(Stored items)
(* ===== verification/Requests.v ===== *)
(** * Pushed authorization requests and the interactions that complete them

    [crates/store-pg/src/auth_requests.rs] over the tables [auth_requests] and
    [first_party_interactions] of one tenant, and the vocabulary of
    [crates/domain/src/entities/auth_request.rs]. Several connections at once are an
    arbitrary sequence of the operations, each of which is one transaction.

    The rows of [managed_device_interaction_proofs] are written by the managed-device
    code, which is not modelled: they are changed by a step of the environment, and the
    check of a stored proof is a parameter. An operation that tries one table and then
    the other is taken as one step: its second statement runs where the first found no
    row. *)

From S2P Require Import Prelude BTree Json Session RateLimit.
From S2P Require Import Refresh.
From S2P Require Import Grants.
From S2P Require Import GrantStore.
Open Scope Z_scope.

(** ** Where an interaction ends *)

Inductive FirstPartyDestination : Type :=
| AdminConsole | DeviceVerification | ApprovalsInbox | GrantsDashboard | AccountHome
| AccountPasskeys | AccountPassword | AccountTotp | AccountSessions | AccountActivity
| AccountEntitlements | AccountEmail | AccountClaimsProviders | AccountIdJagConsent | SamlSso.

Module FirstPartyDestination.
Definition as_str (d : FirstPartyDestination) : string :=
  match d with
  | AdminConsole => "admin_console"
  | DeviceVerification => "device_verification"
  | ApprovalsInbox => "approvals_inbox"
  | GrantsDashboard => "grants_dashboard"
  | AccountHome => "account_home"
  | AccountPasskeys => "account_passkeys"
  | AccountPassword => "account_password"
  | AccountTotp => "account_totp"
  | AccountSessions => "account_sessions"
  | AccountActivity => "account_activity"
  | AccountEntitlements => "account_entitlements"
  | AccountEmail => "account_email"
  | AccountClaimsProviders => "account_claims_providers"
  | AccountIdJagConsent => "account_id_jag_consent"
  | SamlSso => "saml_sso"
  end.

Definition parse (v : string) : option FirstPartyDestination :=
  if String.eqb v "admin_console" then Some AdminConsole
  else if String.eqb v "device_verification" then Some DeviceVerification
  else if String.eqb v "approvals_inbox" then Some ApprovalsInbox
  else if String.eqb v "grants_dashboard" then Some GrantsDashboard
  else if String.eqb v "account_home" then Some AccountHome
  else if String.eqb v "account_passkeys" then Some AccountPasskeys
  else if String.eqb v "account_password" then Some AccountPassword
  else if String.eqb v "account_totp" then Some AccountTotp
  else if String.eqb v "account_sessions" then Some AccountSessions
  else if String.eqb v "account_activity" then Some AccountActivity
  else if String.eqb v "account_entitlements" then Some AccountEntitlements
  else if String.eqb v "account_email" then Some AccountEmail
  else if String.eqb v "account_claims_providers" then Some AccountClaimsProviders
  else if String.eqb v "account_id_jag_consent" then Some AccountIdJagConsent
  else if String.eqb v "saml_sso" then Some SamlSso
  else None.
End FirstPartyDestination.

Record ClientRequest : Type := { cq_client : string; cq_parameters : value }.

Inductive Continuation : Type :=
| Client (request : ClientRequest)
| FirstParty (destination : FirstPartyDestination).

Module Continuation.
Definition for_client (client : string) (parameters : value) : Continuation :=
  Client {| cq_client := client; cq_parameters := parameters |}.
Definition client_request (c : Continuation) : option ClientRequest :=
  match c with Client request => Some request | FirstParty _ => None end.
Definition first_party (c : Continuation) : option FirstPartyDestination :=
  match c with FirstParty destination => Some destination | Client _ => None end.
End Continuation.

Record PushedRequest : Type := {
  pr_digest : string;
  pr_client : string;
  pr_parameters : value;
  pr_pushed_at : Z;
  pr_expires_at : Z
}.

Inductive Consumed : Type :=
| Request (request : PushedRequest) | Absent | AlreadyUsed | PastExpiry.

Record InteractionRecord : Type := {
  ir_continuation : Continuation;
  ir_state : value;
  ir_session : option string;
  ir_expires_at : Z
}.

(** ** The tables *)

Record AuthRequest : Type := {
  q_client : string;
  q_parameters : value;
  q_state : value;
  q_interaction : option (list Z);
  q_session : option string;
  q_challenge : option (list Z * Z);
  q_pushed_at : Z;
  q_expires_at : Z;
  q_consumed_at : option Z
}.

Record FirstPartyRow : Type := {
  f_destination : string;
  f_state : value;
  f_session : option string;
  f_challenge : option (list Z * Z);
  f_started_at : Z;
  f_expires_at : Z;
  f_consumed_at : option Z
}.

(** [consumed_at is null and expires_at > now]. *)
Definition open_at (now : Z) (consumed : option Z) (expires : Z) : bool :=
  match consumed with None => now <? expires | Some _ => false end.
Definition q_open (now : Z) (r : AuthRequest) : bool := open_at now (q_consumed_at r) (q_expires_at r).
Definition f_open (now : Z) (r : FirstPartyRow) : bool := open_at now (f_consumed_at r) (f_expires_at r).

(** The row an interaction id is attached to, live at [now]. *)
Definition q_of (i : list Z) (now : Z) (r : AuthRequest) : bool :=
  bool_decide (q_interaction r = Some i) && q_open now r.

Definition q_consumed (now : Z) (r : AuthRequest) : AuthRequest := {|
  q_client := q_client r; q_parameters := q_parameters r; q_state := q_state r;
  q_interaction := q_interaction r; q_session := q_session r; q_challenge := q_challenge r;
  q_pushed_at := q_pushed_at r; q_expires_at := q_expires_at r; q_consumed_at := Some now |}.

Task directions
From the records above, pull every line that carries the word "option".

Task result
Definition parse (v : string) : option FirstPartyDestination :=
Definition client_request (c : Continuation) : option ClientRequest :=
Definition first_party (c : Continuation) : option FirstPartyDestination :=
  ir_session : option string;
  q_interaction : option (list Z);
  q_session : option string;
  q_challenge : option (list Z * Z);
  q_consumed_at : option Z
  f_session : option string;
  f_challenge : option (list Z * Z);
  f_consumed_at : option Z
Definition open_at (now : Z) (consumed : option Z) (expires : Z) : bool :=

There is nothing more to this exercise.